Saturday, August 18, 2018

Girl

Girl features a teenage boy in the process of becoming a girl. She's called Lara (previously Victor) and has just moved cities along with very supportive father and much younger brother. She's been provisionally accepted into the local and very prestigious ballet school. She's taking puberty-delaying medication and will soon be old enough to take hormone replacement therapy. A raft of supportive medical professionals are accompanying Lara and her Dad on this painful journey.

It's hard to think of a more physically and emotionally demanding course of action than changing
gender while attending a ballet academy which is physically and emotionally demanding in itself. So watching the film, we're experiencing the journey even if we don't understand it.  I imagine that's how Lara's father felt - that he was experiencing the journey form the outside. Lara clearly wants to be a girl very badly and she dislikes her male body and is prepared to go to great lengths to change it. I can support that want and that aim but I don't understand it. I don't know why she feels that way, and I was hoping that Girl might give me an insight and it really didn't, so that was a bit disappointing. Perhaps it's a bit much to expect a teenager who is having hard time to articulate why they want something so badly. There are times that I want what I think being a physically imposing man would give me (especially when I'm in a business meeting) but I don't want to be a man. I'm interested in why someone would want to change sex rather than change they way they're treated, especially when transgender people aren't treated in exactly the same way as cis-gender people.

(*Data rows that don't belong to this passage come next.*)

Lemma jmembers_ok cs ms : jmembers cs ms -> Forall member_ok ms.
Proof.
  assert (forall c m, jmember c m -> member_ok m) as H.
  { destruct 1 as [w1 k w2 w3 v w4 vs e _ _ _ _ (body & _ & Hj) Hz _ Hv]. split; [done|].
    exists vs. split; [done|]. split; [by eapply jchars_scalars|done]. }
  induction 1; constructor; eauto.
Qed.

Lemma jframe_ok c ms : jframe c ms -> Forall member_ok ms.
Proof. destruct 1; [constructor|by eapply jmembers_ok]. Qed.

Lemma core_item_jitem m : member_ok m -> exists c, jitem (jval 64) true c (core_item m).
Proof.
  intros [Hv (vs & Ek & Hs & Hz)].
  assert (Forall (fun v => 0 <= v) vs) as Hn by (eapply Forall_impl; [exact Hs|]; intros v [[? _] _]; done).
  unfold core_item, quote_key. rewrite Ek, cstr_encoded by done.
  set (k := c_quote :: concat (escape_key_byte <$> concat (utf8_encode <$> vs)) ++ [c_quote]).
  exists (k ++ [] ++ c_colon :: [] ++ m_text m).
  replace ((c_quote :: _ ++ [c_quote; c_colon]) ++ m_compact m) with (k ++ c_colon :: m_compact m)
    by (unfold k; by rewrite <- !app_comm_cons, <- !app_assoc).
  apply jitem_member; [|constructor..|done]. exists vs. split; [|done].
  eexists. split; [done|]. by apply escaped_jchars.
Qed.

Lemma core_items_jitems ms : Forall member_ok ms ->
  filter (fun m => is_core m = true) ms <> [] -> exists cs, jitems (jval 64) true cs (core_items ms).
Proof.
  intros Hm. unfold core_items.
  assert (Forall member_ok (filter (fun m => is_core m = true) ms)) as Hf.
  { apply Forall_forall. intros m Hin. apply list_elem_of_filter in Hin as [_ Hin].
    rewrite Forall_forall in Hm. auto. }
  revert Hf. generalize (filter (fun m => is_core m = true) ms). clear. intros l.
  induction 1 as [|m l Hm Hl IH]; intros Hn; [done|].
  destruct (core_item_jitem m Hm) as [c Hc]. destruct l as [|m' l].
  - exists ([] ++ c ++ []). apply jitems_one; [constructor..|done].
  - destruct IH as [cs Hcs]; [done|]. exists ([] ++ c ++ [] ++ c_comma :: cs).
    apply (jitems_more (jval 64) true [] [] c (core_item m)); [constructor..|done|done].
Qed.
(* ===== verification/BoundedSocket.v ===== *)
(** * The bounded socket adapters

    [iperf_bounded_socket.c]: reading and writing one framed result on the
    control socket before an absolute deadline, with cancellation, on a file
    descriptor that is nonblocking meanwhile.

    The operating system is a script: a [tick] holds what [cancelled],
    [clock_gettime], [poll] and [recv] or [send] answer in one iteration of a
    loop, and a connection carries the ticks to come.  After the last tick the
    clock has passed the deadline: time passes, so a loop iterates finitely
    often before it does. *)

From Stdlib Require Import String Strings.Byte.
From S2P Require Import Prelude Bytes JsonGrammar CJson BoundedOutput ScannerSpec CJsonSpec ScannerRoot BoundedReader.
Import Scanner.
Local Open Scope c_scope.

(** ** The operating system *)

Definition EINTR : Z := 4.
Definition EBADF : Z := 9.
Definition EPIPE : Z := 32.
Definition EAGAIN : Z := 35.
Definition ETIMEDOUT : Z := 60.
Definition ECANCELED : Z := 89.
Definition O_NONBLOCK : Z := 4.
Definition IPERF_RESULT_READ_TIMEOUT_MS : Z := 30000.

(** A system call answers a value or fails with an [errno]. *)
Inductive answer (A : Type) := Value (a : A) | Failed (e : Z).
Arguments Value {A}.
Arguments Failed {A}.

Inductive poll_answer := Poll_failed (e : Z) | Poll_timeout | Poll_ready (invalid : bool).

Record tick := mk_tick {
  t_cancelled : bool;
  t_clock : answer (Z * Z);
  t_poll : poll_answer;
  t_io : answer Z }.

(** The control connection: the peer's bytes to come and ours sent, the file
    status flags, the script, the calls of [poll] so far as pairs of the time
    and the milliseconds to wait, and [errno]. *)
Record conn := mk_conn {
  incoming : list byte;
  sent : list Z;
  flags : Z;
  ticks : list tick;
  waits : list (Z * Z);
  errno : Z }.

Definition set_ticks (ts : list tick) (c : conn) : conn :=
  mk_conn (incoming c) (sent c) (flags c) ts (waits c) (errno c).
Definition set_incoming (bs : list byte) (c : conn) : conn :=
  mk_conn bs (sent c) (flags c) (ticks c) (waits c) (errno c).
Definition set_sent (bs : list Z) (c : conn) : conn :=
  mk_conn (incoming c) bs (flags c) (ticks c) (waits c) (errno c).
Definition set_flags (f : Z) (c : conn) : conn :=
  mk_conn (incoming c) (sent c) f (ticks c) (waits c) (errno c).
Definition set_errno (e : Z) (c : conn) : conn :=
  mk_conn (incoming c) (sent c) (flags c) (ticks c) (waits c) e.
Definition add_wait (now ms : Z) (c : conn) : conn :=
  mk_conn (incoming c) (sent c) (flags c) (ticks c) (waits c ++ [(now, ms)]) (errno c).

Definition byte_val (b : byte) : Z := Z.of_N (Byte.to_N b).
Definition bytes_to_come (c : conn) : list Z := map byte_val (incoming c).
Lemma utf8_prefix_lead f b cs : ~ continuation b -> Forall continuation cs ->
  log_utf8_prefix (f ++ b :: cs) (zlen (f ++ b :: cs)) =
  Some (if 1 + zlen cs <? width_of b then zlen f else zlen (f ++ b :: cs)).
Proof.
  intros Hb Hcs. unfold log_utf8_prefix. assert (zlen (f ++ b :: cs) = zlen f + 1 + zlen cs) as El.
  { rewrite zlen_app, zlen_cons. lia. }
  rewrite El, (proj2 (Z.eqb_neq _ _)) by (unfold zlen; lia).
  replace (Z.to_nat (zlen f + 1 + zlen cs - 1)) with (length f + length cs)%nat by (unfold zlen; lia).
  rewrite lead_back by done. rewrite lookup_app_r, Nat.sub_diag by lia. simpl.
  f_equal. change (Z.of_nat (length f)) with (zlen f). replace (zlen f + 1 + zlen cs - zlen f) with (1 + zlen cs) by lia.
  done.
Qed.

Lemma utf8_cut_keep f r : log_utf8_prefix (f ++ r) (zlen (f ++ r)) = Some (zlen f) -> utf8_cut (f ++ r) = f.
Proof.
  intros E. unfold utf8_cut. rewrite E. unfold zlen.
  by rewrite Nat2Z.id, firstn_app, firstn_all, Nat.sub_diag, app_nil_r.
Qed.

Lemma utf8_cut_whole pre : Forall (fun v => 0 <= v <= 1114111) pre ->
  utf8_cut (concat (utf8_encode <$> pre)) = concat (utf8_encode <$> pre).
Proof.
  intros Hpre. destruct pre as [|v pre _] using rev_ind; [done|].
  apply Forall_app in Hpre as [_ Hv]. apply Forall_cons in Hv as [Hv _].
  destruct (utf8_encode_shape v Hv) as (b & cs & E & Hb & Hcs & Hw).
  rewrite fmap_app, concat_app. cbn [fmap list_fmap concat]. rewrite app_nil_r, E.
  set (l := concat _ ++ _). pose proof (utf8_cut_keep l []) as H. rewrite app_nil_r in H. apply H.
  unfold l. rewrite utf8_prefix_lead by done. by rewrite Hw, Z.ltb_irrefl.
Qed.

(** Cutting encoded text leaves the encoding of a run of its scalars. *)
Lemma utf8_cut_after vs : Forall (fun v => 0 <= v <= 1114111) vs ->
  forall n pre, Forall (fun v => 0 <= v <= 1114111) pre ->
  exists k, utf8_cut (concat (utf8_encode <$> pre) ++ firstn n (concat (utf8_encode <$> vs))) =
      concat (utf8_encode <$> (pre ++ firstn k vs)) /\
    (k = length vs \/ exists v, vs !! k = Some v /\ Z.of_nat n < zlen (concat (utf8_encode <$> firstn (S k) vs))).
Proof.
  induction 1 as [|v vs Hv Hvs IH]; intros n pre Hpre.
  - exists 0%nat. split; [|by left]. rewrite firstn_nil, !app_nil_r. by apply utf8_cut_whole.
  - change (utf8_encode <$> v :: vs) with (utf8_encode v :: (utf8_encode <$> vs)). cbn [concat].
    pose proof (utf8_encode_length v) as Hl. destruct (decide (length (utf8_encode v) <= n)%nat) as [Hn|Hn].
    + rewrite firstn_app, firstn_all2 by done. rewrite app_assoc.
      destruct (IH (n - length (utf8_encode v))%nat (pre ++ [v])) as (k & H1 & H2).
      { apply Forall_app. split; [done|by constructor]. }
      exists (S k). rewrite fmap_app, concat_app in H1. cbn [fmap list_fmap concat] in H1.
      rewrite app_nil_r, <- !app_assoc in H1. rewrite <- app_assoc. split; [exact H1|].
      destruct H2 as [->|(w & Hw & Hk)]; [by left|]. right. exists w. split; [done|].
      change (firstn (S (S k)) (v :: vs)) with (v :: firstn (S k) vs). rewrite fmap_cons. cbn [concat].
      rewrite zlen_app. unfold zlen in *. lia.
    + exists 0%nat. split; [|right; exists v; split; [done|]].
      2:{ cbn [firstn fmap list_fmap concat]. rewrite app_nil_r. unfold zlen in *. lia. }
      cbn [firstn]. rewrite app_nil_r. rewrite firstn_app.
      replace (n - length (utf8_encode v))%nat with 0%nat by lia. cbn [firstn]. rewrite app_nil_r.
      destruct (utf8_encode_shape v Hv) as (b & cs & E & Hb & Hcs & Hw). rewrite E in *.
      destruct n as [|n]; [cbn [firstn]; rewrite app_nil_r; by apply utf8_cut_whole|].
      cbn [firstn length] in *. apply utf8_cut_keep.
      rewrite utf8_prefix_lead; [|done|by apply Forall_take].
      assert (zlen (firstn n cs) = Z.of_nat n) as -> by (unfold zlen; rewrite length_firstn; lia).
      rewrite (proj2 (Z.ltb_lt _ _)); [done|]. unfold zlen in *. lia.
Qed.

(** ** The state while writing *)

Section Spec.
Context {Sink : Type} (fwrite : Sink -> list Z -> write_result Sink) (contents : Sink -> list Z).
Context `{!StdioSink fwrite contents}.
#[local] Abbreviation bounded_log := (@bounded_log Sink).

Definition U64_MAX : Z := 18446744073709551615.

Lemma remember_error_nonzero slot error : remember_error slot error <> 0.
Proof. unfold remember_error, EIO. repeat case_match; lia. Qed.

(** [bytes] were handed to [write_bytes]. *)
Record wrote (l : bounded_log) (bytes : list Z) (l' : bounded_log) : Prop := {
  wr_capacity : capacity l' = capacity l;
  wr_accepted : accepted l' = accepted l;
  wr_errno : errno l' = errno l;
  wr_limit : limit (status l') = limit (status l);
  wr_none : sink l' = None <-> sink l = None;
  wr_truncated : truncated (status l') = truncated (status l);
  wr_open : open_errno (status l') = open_errno (status l);
  wr_close : close_errno (status l') = close_errno (status l);
  wr_file : file_bytes (status l) <= file_bytes (status l') <= file_bytes (status l) + zlen bytes;
  wr_failed : write_errno (status l) <> 0 -> write_errno (status l') = write_errno (status l);
  wr_sink : write_errno (status l') = 0 ->
    match sink l with
    | Some s => exists s', sink l' = Some s' /\ contents s' = contents s ++ bytes /\
                  file_bytes (status l') = file_bytes (status l) + zlen bytes
    | None => sink l' = None
    end }.

Lemma wrote_trans l1 b1 l2 b2 l3 : wrote l1 b1 l2 -> wrote l2 b2 l3 -> wrote l1 (b1 ++ b2) l3.
Proof.
  intros [] []. split; try congruence; try tauto.
  - rewrite zlen_app. lia.
  - intros H. rewrite wr_failed1; [auto|]. by rewrite wr_failed0.
  - intros H. assert (write_errno (status l2) = 0) as H2.
    { destruct (Z.eq_dec (write_errno (status l2)) 0); [done|]. rewrite wr_failed1 in H; done. }
    specialize (wr_sink0 H2). specialize (wr_sink1 H). destruct (sink l1) as [s|].
    + destruct wr_sink0 as (s2 & E2 & C2 & F2). rewrite E2 in wr_sink1.
      destruct wr_sink1 as (s3 & E3 & C3 & F3). exists s3. split; [done|].
      rewrite C3, C2, zlen_app, app_assoc. split; [done|lia].
    + by rewrite wr_sink0 in wr_sink1.
Qed.

Lemma wrote_nothing l t : wrote l [] (set_tail t l).
Proof.
  split; try done.
  - simpl. rewrite zlen_nil. lia.
  - intros _. simpl. destruct (sink l); [|done]. eexists. split; [done|]. rewrite app_nil_r, zlen_nil. split; [done|lia].
Qed.

Lemma write_bytes_spec bytes l :
  0 <= file_bytes (status l) -> file_bytes (status l) + zlen bytes <= U64_MAX ->
  wp (write_bytes fwrite bytes) (fun _ l' => wrote l bytes l' /\ tail l' = tail l) l.
Proof.
  intros H0 Hmax. unfold write_bytes. wp_step. wp_step. pose proof (zlen_nonneg bytes).
  destruct (sink l) as [s|] eqn:Es.
  2:{ wp_step. split; [|done]. split; try done; [lia|]. intros _. by rewrite Es. }
  destruct ((zlen bytes =? 0) || negb (write_errno (status l) =? 0)) eqn:E.
  { wp_step. split; [|done]. split; try done; [lia|]. intros Hw. rewrite Es. exists s. split; [done|].
    rewrite Hw in E. simpl in E. rewrite orb_false_r, Z.eqb_eq in E.
    assert (bytes = []) as -> by (unfold zlen in E; destruct bytes; [done|simpl in E; lia]).
    rewrite app_nil_r, zlen_nil. split; [done|lia]. }
  apply orb_false_iff in E as [_ E%negb_false_iff%Z.eqb_eq]. cbv zeta.
  pose proof (fwrite_count s bytes) as Hn. pose proof (fwrite_appends s bytes) as Ha.
  set (r := fwrite s bytes) in *. wp_step. split; [|done].
  assert (u64 (file_bytes (status l) + w_n r) = file_bytes (status l) + w_n r) as Hu.
  { apply wrapu_small. unfold U64_MAX in Hmax. lia. }
  split; try done; simpl; rewrite ?Hu; [rewrite Es; by split|lia|]. intros Hw. rewrite Es.
  destruct (negb (w_n r =? zlen bytes) || w_ferror r) eqn:Ef; [by destruct (remember_error_nonzero _ _ Hw)|].
  apply orb_false_iff in Ef as [Ef%negb_false_iff%Z.eqb_eq _]. eexists. split; [done|].
  rewrite Ef, Ha, Ef. unfold zlen. rewrite Nat2Z.id, firstn_all. done.
Qed.

(** The number of bytes that leave the tail when [count] more arrive. *)
Definition flushed (l : bounded_log) (bytes : list Z) : Z := Z.max 0 (zlen (tail l) + zlen bytes - TAIL_SIZE).

Lemma retain_prefix_spec bytes l :
  zlen (tail l) <= TAIL_SIZE -> 0 <= file_bytes (status l) ->
  file_bytes (status l) + zlen (tail l) + zlen bytes <= U64_MAX ->
  wp (retain_prefix fwrite bytes) (fun _ l' =>
    wrote l (firstn (Z.to_nat (flushed l bytes)) (tail l ++ bytes)) l' /\
    tail l' = drop (Z.to_nat (flushed l bytes)) (tail l ++ bytes)) l.
Proof.
  intros Ht H0 Hmax. unfold retain_prefix. wp_step. wp_step. cbv zeta.
  pose proof (zlen_nonneg (tail l)). pose proof (zlen_nonneg bytes).
  assert ((if TAIL_SIZE <? zlen (tail l) + zlen bytes then zlen (tail l) + zlen bytes - TAIL_SIZE else 0) =
    flushed l bytes) as -> by (unfold flushed; case_Z; lia).
  set (f := flushed l bytes). assert (0 <= f <= zlen (tail l) + zlen bytes) as Hf by (unfold f, flushed, TAIL_SIZE, MARKER_SIZE; lia).
  set (old := if f <? zlen (tail l) then f else zlen (tail l)).
  assert (old = Z.min f (zlen (tail l))) as Ho by (unfold old; case_Z; lia). clearbody old.
  wp_step. eapply wp_mono; [apply write_bytes_spec; [done|rewrite zlen_firstn by lia; lia]|].
  intros _ l1 [W1 T1]. wp_step. wp_step. set (l2 := set_tail _ l1).
  pose proof (wrote_trans _ _ _ _ _ W1 (wrote_nothing l1 (drop (Z.to_nat old) (tail l1)))) as W2.
  fold l2 in W2. rewrite app_nil_r in W2. pose proof (wr_file _ _ _ W2) as F2. rewrite zlen_firstn in F2 by lia.
  wp_step. eapply wp_mono; [apply write_bytes_spec; [lia|rewrite zlen_firstn by lia; lia]|].
  intros _ l3 [W3 T3]. pose proof (wrote_trans _ _ _ _ _ W2 W3) as W13.
  unfold tail_append, wp. simpl in T3. rewrite T3, T1, !zlen_drop by lia.
  assert ((Z.max 0 (zlen (tail l) - old) + Z.max 0 (zlen bytes - (f - old)) <=? TAIL_SIZE) = true) as ->.
  { apply Z.leb_le. unfold f, flushed in *. lia. }
  assert (Z.to_nat f - length (tail l) = Z.to_nat (f - old))%nat as E1 by (unfold zlen in *; lia).
  split.
  - assert (firstn (Z.to_nat f) (tail l ++ bytes) =
      firstn (Z.to_nat old) (tail l) ++ firstn (Z.to_nat (f - old)) bytes) as ->.
    { rewrite firstn_app, E1. f_equal. destruct (decide (f <= zlen (tail l))).
      - by replace old with f by lia.
      - rewrite !firstn_all2; [done|unfold zlen in *; lia..]. }
    destruct W13. split; done.
  - simpl. rewrite drop_app, E1. f_equal. destruct (decide (f <= zlen (tail l))).
    + by replace old with f by lia.
    + rewrite !drop_ge; [done|unfold zlen in *; lia..].
Qed.

(** ** The invariant *)

(** The log after the text [t] was written to it: it still holds all of [t],
    it has been cut, or writing failed.  [c0] is the file before. *)
Record open_state (c0 : list Z) (ex : Z) (t : list Z) (l : bounded_log) : Prop := {
  os_fits : zlen t <= capacity l;
  os_marker : MARKER_SIZE <= capacity l \/ t = [];
  os_truncated : truncated (status l) = false;
  os_accepted : accepted l = zlen t;
  os_tail : tail l = drop (Z.to_nat (zlen t - TAIL_SIZE)) t;
  os_file : ex <= file_bytes (status l) <= ex + zlen t - zlen (tail l);
  os_contents : match sink l with
    | Some s => contents s = c0 ++ firstn (Z.to_nat (zlen t - TAIL_SIZE)) t /\
        file_bytes (status l) = ex + zlen t - zlen (tail l)
    | None => True
    end }.

Record cut_state (c0 : list Z) (ex : Z) (t : list Z) (l : bounded_log) : Prop := {
  cs_cut : log_cut (capacity l) t = true;
  cs_truncated : truncated (status l) = true;
  cs_tail : tail l = [];
  cs_contents : match sink l with Some s => contents s = c0 ++ log_text (capacity l) t | None => True end }.

Record log_state (c0 : list Z) (ex : Z) (t : list Z) (l : bounded_log) : Prop := {
  ls_existing : 0 <= ex;
  ls_capacity : 0 <= capacity l;
  ls_limit : ex + capacity l <= limit (status l) <= U64_MAX;
  ls_open : open_errno (status l) = 0;
  ls_file : ex <= file_bytes (status l) /\ file_bytes (status l) + zlen (tail l) <= ex + capacity l;
  ls_tail : zlen (tail l) <= TAIL_SIZE;
  ls_state : write_errno (status l) = 0 -> open_state c0 ex t l \/ cut_state c0 ex t l }.

(** The tail and what was flushed, as the text grows. *)
Lemma tail_grows (t c : list Z) :
  let a := Z.to_nat (zlen t - TAIL_SIZE) in
  let f := Z.to_nat (Z.max 0 (zlen (drop a t) + zlen c - TAIL_SIZE)) in
  let b := Z.to_nat (zlen (t ++ c) - TAIL_SIZE) in
  firstn a t ++ firstn f (drop a t ++ c) = firstn b (t ++ c) /\ drop f (drop a t ++ c) = drop b (t ++ c).
Proof.
  intros a f b. assert (a <= length t)%nat as Ha by (unfold a, zlen, TAIL_SIZE, MARKER_SIZE; lia).
  assert (b = a + f)%nat as ->.
  { unfold b, f, zlen. rewrite length_app, length_drop. unfold a, zlen, TAIL_SIZE, MARKER_SIZE. lia. }
  rewrite <- (firstn_skipn a t) at 3 5. rewrite <- app_assoc.
  assert (length (firstn a t) = a) as El by (rewrite length_firstn; lia).
  split.
  - rewrite (firstn_app (a + f) (firstn a t)), El, (firstn_all2 (firstn a t)) by lia. do 2 f_equal. lia.
  - rewrite (drop_app (firstn a t)), El, (drop_ge (firstn a t)) by lia. simpl. f_equal. lia.
Qed.
Definition begin (format : iperf_output_format) : BM bool :=
  output <- gets collected_server_output ;;
  if negb (bool_decide (out_state output = IPERF_OUTPUT_MISSING)) then ret (bool_decide (out_state output = IPERF_OUTPUT_COMPLETE))
  else
    on_collected (fun o => o <| out_format := format |>
      <| observed_bytes_complete := if decide (format = IPERF_OUTPUT_TEXT) then 1 else 0 |>) ;;;
    ok <- with_alloc (allocate alloc) ;;
    if negb ok then on_collected (discard IPERF_OUTPUT_ALLOCATION_FAILURE) ;;; ret false
    else
      on_collected (fun o => o <| out_value := Some (mk_cbuf (limit + 1) []) |>) ;;;
      write_value 0 [0] ;;;
      on_collected (fun o => o <| out_state := IPERF_OUTPUT_COMPLETE |>) ;;;
      ret true.

Definition append_format (measured written : option text) : BM unit :=
  let required := text_result measured in
  if required <? 0 then on_collected (fun o => (discard IPERF_OUTPUT_INVALID_DATA o) <| observed_bytes_complete := 0 |>)
  else
    on_collected (count_bytes required) ;;;
    output <- gets collected_server_output ;;
    if negb (bool_decide (out_state output = IPERF_OUTPUT_COMPLETE)) then ret tt
    else
      let available := limit - out_length output in
      match written with
      | Some t => write_value (out_length output) (firstn (Z.to_nat available) t ++ [0])
      | None => ret tt
      end ;;;
      if negb (text_result written =? required) then on_collected (discard IPERF_OUTPUT_INVALID_DATA)
      else
        let count := if required <? available then required else available in
        let cut := available <? required in
        text <- read_value (out_length output) count ;;
        match utf8_prefix text cut with
        | Ret (false, _) => on_collected (discard IPERF_OUTPUT_INVALID_DATA)
        | Ret (true, valid) =>
            on_collected (fun o => o <| out_length := out_length o + valid |>) ;;;
            write_value (out_length output + valid) [0] ;;;
            when cut do on_collected (fun o => o <| out_state := IPERF_OUTPUT_TRUNCATED |> <| out_reason := IPERF_OUTPUT_BYTE_LIMIT |>)
        | UB => undefined
        | OutOfFuel => out_of_fuel
        end.

Definition append (s : text) : BM unit := append_format (Some s) (Some s).

Definition iperf_output_collect_printf (prefix : option text) (measured written : option text) : BM unit :=
  finalized <- gets output_finalized ;;
  if finalized then ret tt
  else
    begin IPERF_OUTPUT_TEXT ;;;
    match prefix with Some p => append p | None => ret tt end ;;;
    append_format measured written.

End Collect.

(** ** Collecting JSON *)

(** The depth and the number of nodes of a tree. *)
Fixpoint shape (value : cJSON) (depth nodes : Z) : bool * Z * iperf_output_reason :=
  let 'Node _ children _ _ _ _ := value in
  if IPERF_RESULT_MAX_DEPTH <? depth then (false, nodes, IPERF_OUTPUT_DEPTH_LIMIT)
  else
    let nodes := u64 (nodes + 1) in
    if IPERF_RESULT_CORE_MAX_VALUES <? nodes then (false, nodes, IPERF_OUTPUT_NODE_LIMIT)
    else
      (fix loop (l : list cJSON) (nodes : Z) : bool * Z * iperf_output_reason :=
         match l with
         | [] => (true, nodes, IPERF_OUTPUT_REASON_NONE)
         | child :: l =>
             match shape child (depth + 1) nodes with
             | (true, nodes, _) => loop l nodes
             | failed => failed
             end
         end) children nodes.

(** A null pointer instead of a tree. *)
Definition shape_of (value : option cJSON) (depth nodes : Z) : bool * Z * iperf_output_reason :=
  match value with
  | None => (false, nodes, IPERF_OUTPUT_INVALID_DATA)
  | Some v => shape v depth nodes
  end.

Section Json.
Context (alloc : nat -> bool) (has_reallocate : bool) (limit : Z).

Definition scratch : BM bool :=
  ready <- gets output_scratch ;;
  if ready then ret true
  else
    ok <- with_alloc (allocate alloc) ;;
    if ok then modify (fun b => b <| output_scratch := true |>) ;;; ret true
    else on_collected (discard IPERF_OUTPUT_ALLOCATION_FAILURE) ;;; ret false.

(** [cJSON_PrintPreallocated] into the scratch buffer: the text, if it fits. *)
Definition print_scratch (item : cJSON) : BM (option (list Z)) :=
  match cJSON_PrintPreallocated alloc has_reallocate item (limit + 5) (s32 limit + 5) false with
  | Ret (ok, bytes) => ret (if ok then Some (cstr bytes) else None)
  | UB => undefined
  | OutOfFuel => out_of_fuel
  end.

I'm digressing from the film itself which is very, very well acted and compelling. It is somewhat traumatic, and I didn't read about the self harm aspect in the NZIFF programme because Girl hadn't been rated by the censor when the paper version was printed. If I had known I may not have gone.

When I was talking to a friend about the festival and what we'd seen, he said "the best film that I saw that you probably shouldn't see because it's too upsetting was The Cleaners" And that's how I feel about Girl - a good film that you probably shouldn't see.

So no rating on this one. I could give a zero because cleaning the oven would have been more fun, but that would be denigrating the acting and the film-making in a most uncharitable way.